**GIVEN INFORMATION:**
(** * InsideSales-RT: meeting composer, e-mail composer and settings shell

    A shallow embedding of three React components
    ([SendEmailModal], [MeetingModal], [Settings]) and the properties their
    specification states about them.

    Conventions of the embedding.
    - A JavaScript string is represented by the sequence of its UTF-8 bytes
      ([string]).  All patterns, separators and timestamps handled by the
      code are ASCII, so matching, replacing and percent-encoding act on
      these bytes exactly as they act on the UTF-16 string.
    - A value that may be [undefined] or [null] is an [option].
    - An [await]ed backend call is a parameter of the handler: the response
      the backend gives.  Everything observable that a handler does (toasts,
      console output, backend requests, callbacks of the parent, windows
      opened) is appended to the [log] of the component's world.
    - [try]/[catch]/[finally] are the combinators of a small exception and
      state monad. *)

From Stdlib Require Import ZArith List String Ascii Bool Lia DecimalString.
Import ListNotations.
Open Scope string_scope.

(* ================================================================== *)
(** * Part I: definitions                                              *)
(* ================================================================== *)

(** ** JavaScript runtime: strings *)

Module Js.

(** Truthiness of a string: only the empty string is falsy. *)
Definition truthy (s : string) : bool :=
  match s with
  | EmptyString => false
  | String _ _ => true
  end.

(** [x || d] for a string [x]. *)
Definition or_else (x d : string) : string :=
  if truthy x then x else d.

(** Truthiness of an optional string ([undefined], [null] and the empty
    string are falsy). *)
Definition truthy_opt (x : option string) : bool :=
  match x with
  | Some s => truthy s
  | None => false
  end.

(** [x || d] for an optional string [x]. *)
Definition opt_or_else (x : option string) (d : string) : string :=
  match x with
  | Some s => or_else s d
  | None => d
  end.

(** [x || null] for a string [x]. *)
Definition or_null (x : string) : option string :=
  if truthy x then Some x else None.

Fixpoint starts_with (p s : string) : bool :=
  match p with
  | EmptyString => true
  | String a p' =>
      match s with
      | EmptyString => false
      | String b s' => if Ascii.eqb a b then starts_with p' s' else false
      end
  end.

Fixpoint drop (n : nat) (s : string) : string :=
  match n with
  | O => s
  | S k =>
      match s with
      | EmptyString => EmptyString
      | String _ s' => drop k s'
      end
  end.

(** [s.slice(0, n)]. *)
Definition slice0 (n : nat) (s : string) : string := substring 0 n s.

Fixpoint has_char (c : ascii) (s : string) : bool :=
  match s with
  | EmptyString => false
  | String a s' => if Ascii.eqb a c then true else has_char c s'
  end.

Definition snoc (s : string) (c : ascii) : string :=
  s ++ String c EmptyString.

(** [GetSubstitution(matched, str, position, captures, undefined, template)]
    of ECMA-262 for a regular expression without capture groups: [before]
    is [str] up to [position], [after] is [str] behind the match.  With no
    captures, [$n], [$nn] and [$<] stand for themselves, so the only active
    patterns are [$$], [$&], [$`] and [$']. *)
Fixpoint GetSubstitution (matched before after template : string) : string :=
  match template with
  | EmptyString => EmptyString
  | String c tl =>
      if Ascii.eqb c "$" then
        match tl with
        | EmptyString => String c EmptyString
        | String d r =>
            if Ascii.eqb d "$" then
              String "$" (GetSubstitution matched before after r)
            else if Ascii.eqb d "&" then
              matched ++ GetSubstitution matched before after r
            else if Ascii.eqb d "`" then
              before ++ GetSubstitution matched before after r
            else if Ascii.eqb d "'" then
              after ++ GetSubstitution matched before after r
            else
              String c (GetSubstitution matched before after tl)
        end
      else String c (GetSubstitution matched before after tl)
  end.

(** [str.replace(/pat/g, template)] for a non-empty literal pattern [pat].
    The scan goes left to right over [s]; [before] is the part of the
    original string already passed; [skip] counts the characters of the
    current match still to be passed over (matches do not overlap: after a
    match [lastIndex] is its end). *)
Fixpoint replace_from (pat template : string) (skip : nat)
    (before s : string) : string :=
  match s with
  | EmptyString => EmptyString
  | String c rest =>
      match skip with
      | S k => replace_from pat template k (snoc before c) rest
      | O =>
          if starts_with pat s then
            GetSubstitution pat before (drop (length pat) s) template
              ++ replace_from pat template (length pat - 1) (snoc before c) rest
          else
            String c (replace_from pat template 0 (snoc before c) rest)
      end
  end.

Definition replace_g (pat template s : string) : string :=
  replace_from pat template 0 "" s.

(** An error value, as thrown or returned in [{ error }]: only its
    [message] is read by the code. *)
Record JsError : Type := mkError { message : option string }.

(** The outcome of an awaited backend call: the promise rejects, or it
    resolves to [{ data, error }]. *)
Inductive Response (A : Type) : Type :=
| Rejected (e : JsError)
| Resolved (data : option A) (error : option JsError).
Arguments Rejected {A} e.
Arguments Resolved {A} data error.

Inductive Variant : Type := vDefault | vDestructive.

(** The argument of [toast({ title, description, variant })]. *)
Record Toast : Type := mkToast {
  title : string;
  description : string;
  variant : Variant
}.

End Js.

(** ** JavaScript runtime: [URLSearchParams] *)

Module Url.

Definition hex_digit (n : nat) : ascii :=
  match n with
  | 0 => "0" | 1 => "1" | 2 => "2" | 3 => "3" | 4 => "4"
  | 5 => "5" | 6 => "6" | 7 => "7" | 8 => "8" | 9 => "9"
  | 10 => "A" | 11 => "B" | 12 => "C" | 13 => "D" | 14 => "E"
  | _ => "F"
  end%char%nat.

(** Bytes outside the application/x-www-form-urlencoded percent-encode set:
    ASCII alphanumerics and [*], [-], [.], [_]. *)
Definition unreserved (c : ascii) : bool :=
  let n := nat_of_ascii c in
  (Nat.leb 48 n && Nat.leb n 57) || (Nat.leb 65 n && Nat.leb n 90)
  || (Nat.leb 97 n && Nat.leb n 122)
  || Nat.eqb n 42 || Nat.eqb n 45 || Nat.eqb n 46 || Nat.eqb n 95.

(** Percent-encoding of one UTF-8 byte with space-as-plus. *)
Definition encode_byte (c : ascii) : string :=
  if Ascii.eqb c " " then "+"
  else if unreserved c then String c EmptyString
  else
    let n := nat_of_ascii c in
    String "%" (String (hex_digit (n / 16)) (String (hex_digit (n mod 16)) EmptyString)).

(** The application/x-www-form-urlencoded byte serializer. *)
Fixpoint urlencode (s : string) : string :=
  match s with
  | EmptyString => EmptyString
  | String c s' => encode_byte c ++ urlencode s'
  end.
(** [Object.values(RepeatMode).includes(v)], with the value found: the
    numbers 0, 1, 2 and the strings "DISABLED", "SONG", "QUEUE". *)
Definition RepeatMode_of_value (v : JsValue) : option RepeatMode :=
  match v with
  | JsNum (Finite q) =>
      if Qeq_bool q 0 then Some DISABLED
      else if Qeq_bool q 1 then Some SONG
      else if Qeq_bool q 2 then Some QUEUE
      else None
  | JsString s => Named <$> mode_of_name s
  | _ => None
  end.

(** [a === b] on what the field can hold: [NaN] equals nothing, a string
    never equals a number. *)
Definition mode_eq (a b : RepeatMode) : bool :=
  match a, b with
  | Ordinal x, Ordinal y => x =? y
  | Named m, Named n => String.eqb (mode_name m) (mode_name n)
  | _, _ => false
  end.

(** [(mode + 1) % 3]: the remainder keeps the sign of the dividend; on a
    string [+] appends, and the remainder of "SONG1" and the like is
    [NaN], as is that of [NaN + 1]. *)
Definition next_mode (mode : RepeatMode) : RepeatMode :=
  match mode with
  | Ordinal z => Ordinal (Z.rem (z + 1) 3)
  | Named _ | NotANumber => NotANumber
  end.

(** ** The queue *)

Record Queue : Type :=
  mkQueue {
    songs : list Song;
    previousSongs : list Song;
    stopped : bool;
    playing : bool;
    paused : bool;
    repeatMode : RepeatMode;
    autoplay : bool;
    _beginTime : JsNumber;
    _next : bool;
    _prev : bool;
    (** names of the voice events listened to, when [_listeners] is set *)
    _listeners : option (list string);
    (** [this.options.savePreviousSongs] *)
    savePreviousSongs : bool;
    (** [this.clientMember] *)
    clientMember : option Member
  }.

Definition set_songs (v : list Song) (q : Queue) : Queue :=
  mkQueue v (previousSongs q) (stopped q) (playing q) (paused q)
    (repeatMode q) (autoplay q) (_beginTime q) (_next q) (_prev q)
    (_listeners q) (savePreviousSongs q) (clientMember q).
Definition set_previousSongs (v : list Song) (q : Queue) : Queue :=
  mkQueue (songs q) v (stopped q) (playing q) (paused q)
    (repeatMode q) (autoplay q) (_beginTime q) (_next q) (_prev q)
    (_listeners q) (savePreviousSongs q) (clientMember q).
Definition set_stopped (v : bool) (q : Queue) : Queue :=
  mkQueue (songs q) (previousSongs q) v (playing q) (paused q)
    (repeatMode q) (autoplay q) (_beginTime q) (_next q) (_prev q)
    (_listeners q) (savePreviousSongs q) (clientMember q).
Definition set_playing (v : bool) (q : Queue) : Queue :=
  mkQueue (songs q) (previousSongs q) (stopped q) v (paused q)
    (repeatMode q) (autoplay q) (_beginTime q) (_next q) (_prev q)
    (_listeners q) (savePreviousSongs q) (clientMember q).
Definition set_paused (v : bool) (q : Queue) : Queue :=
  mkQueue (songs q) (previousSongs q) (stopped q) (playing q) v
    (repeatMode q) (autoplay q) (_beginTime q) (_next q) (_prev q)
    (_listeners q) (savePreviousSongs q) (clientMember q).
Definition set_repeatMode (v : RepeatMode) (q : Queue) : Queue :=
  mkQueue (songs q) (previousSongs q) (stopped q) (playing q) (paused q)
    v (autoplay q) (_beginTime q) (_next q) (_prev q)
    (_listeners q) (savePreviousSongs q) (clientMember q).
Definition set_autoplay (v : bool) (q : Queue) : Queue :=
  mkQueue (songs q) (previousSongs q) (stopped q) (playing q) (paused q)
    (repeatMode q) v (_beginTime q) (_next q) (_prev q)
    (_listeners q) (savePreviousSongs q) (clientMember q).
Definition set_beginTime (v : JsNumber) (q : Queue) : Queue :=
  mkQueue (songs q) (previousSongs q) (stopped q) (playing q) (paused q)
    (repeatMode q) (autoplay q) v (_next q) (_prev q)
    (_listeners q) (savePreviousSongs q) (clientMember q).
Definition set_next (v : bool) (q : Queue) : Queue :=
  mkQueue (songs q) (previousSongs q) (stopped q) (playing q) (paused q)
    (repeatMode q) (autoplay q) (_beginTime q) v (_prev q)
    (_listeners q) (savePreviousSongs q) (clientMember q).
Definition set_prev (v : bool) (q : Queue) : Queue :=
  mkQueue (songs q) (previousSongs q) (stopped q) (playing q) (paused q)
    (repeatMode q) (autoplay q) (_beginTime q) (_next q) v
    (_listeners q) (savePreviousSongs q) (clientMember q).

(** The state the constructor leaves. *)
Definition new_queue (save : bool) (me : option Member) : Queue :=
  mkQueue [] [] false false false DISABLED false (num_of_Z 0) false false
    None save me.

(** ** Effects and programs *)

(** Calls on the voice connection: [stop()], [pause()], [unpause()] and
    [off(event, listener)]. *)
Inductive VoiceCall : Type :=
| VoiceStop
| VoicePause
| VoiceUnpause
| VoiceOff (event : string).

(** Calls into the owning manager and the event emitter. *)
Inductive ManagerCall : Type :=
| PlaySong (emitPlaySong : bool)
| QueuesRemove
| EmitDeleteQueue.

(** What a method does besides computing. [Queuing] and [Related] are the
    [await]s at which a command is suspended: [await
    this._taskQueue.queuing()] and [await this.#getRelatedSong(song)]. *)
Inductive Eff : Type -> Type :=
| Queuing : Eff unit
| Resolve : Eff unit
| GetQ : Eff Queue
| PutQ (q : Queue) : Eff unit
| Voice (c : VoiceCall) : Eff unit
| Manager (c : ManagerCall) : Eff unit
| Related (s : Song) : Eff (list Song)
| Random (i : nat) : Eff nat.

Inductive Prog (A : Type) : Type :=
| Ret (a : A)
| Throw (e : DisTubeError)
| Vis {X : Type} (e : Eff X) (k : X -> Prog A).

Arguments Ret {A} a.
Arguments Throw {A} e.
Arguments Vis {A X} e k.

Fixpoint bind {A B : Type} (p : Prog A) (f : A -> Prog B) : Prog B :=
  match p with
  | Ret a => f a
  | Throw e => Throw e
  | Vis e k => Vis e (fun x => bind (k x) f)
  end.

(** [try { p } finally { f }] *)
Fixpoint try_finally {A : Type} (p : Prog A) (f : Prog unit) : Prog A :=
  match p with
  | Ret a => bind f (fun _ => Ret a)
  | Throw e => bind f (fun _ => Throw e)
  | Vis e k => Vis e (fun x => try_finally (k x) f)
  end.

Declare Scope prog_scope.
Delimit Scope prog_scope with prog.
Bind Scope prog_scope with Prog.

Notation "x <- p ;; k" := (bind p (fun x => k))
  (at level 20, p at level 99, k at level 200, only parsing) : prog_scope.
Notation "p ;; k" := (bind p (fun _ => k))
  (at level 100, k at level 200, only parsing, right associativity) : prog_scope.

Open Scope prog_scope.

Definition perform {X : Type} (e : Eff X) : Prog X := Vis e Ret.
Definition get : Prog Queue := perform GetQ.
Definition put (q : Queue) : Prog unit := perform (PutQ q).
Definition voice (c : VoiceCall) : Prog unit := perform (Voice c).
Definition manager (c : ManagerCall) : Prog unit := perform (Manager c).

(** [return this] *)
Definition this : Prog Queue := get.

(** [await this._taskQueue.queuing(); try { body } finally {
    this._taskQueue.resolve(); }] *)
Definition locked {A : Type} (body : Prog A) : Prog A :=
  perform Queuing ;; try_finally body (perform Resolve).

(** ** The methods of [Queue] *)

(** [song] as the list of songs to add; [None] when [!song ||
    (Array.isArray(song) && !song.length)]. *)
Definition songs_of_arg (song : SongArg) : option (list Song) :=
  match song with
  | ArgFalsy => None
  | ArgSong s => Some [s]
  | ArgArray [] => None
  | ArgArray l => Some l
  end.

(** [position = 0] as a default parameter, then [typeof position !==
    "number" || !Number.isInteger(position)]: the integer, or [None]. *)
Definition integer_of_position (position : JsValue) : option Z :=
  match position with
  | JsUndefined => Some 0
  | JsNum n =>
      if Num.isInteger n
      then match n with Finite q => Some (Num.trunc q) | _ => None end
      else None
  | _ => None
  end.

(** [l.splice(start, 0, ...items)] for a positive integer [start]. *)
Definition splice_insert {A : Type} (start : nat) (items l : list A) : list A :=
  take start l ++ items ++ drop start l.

==

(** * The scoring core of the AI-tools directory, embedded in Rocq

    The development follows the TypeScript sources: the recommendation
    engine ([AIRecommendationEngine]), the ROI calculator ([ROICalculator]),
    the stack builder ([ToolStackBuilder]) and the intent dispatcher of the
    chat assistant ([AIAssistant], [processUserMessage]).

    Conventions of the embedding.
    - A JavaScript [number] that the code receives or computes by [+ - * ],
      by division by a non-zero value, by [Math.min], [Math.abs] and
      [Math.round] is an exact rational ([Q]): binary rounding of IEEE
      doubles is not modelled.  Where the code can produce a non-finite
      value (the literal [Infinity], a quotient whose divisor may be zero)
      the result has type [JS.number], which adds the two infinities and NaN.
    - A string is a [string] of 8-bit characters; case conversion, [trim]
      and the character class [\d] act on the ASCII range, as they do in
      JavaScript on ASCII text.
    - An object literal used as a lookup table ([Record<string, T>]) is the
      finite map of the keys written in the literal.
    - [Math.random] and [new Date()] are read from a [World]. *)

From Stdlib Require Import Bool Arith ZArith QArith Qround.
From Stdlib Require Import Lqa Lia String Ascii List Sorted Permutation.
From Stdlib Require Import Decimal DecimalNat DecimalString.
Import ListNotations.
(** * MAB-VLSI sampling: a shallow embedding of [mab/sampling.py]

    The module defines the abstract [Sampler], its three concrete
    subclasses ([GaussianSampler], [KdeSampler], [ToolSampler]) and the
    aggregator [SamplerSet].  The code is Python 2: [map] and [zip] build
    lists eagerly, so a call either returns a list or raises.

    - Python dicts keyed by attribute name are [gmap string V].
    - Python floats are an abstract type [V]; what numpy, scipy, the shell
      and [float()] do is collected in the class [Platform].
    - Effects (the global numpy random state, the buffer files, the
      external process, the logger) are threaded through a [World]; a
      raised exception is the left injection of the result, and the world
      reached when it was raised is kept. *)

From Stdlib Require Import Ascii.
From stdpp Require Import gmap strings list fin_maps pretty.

**WHAT YOU WILL DO:** Which lines in the data hold the string "shallow"? Copy each of them.

**EXERCISE RESPONSE:**
    A shallow embedding of three React components
(** * MAB-VLSI sampling: a shallow embedding of [mab/sampling.py]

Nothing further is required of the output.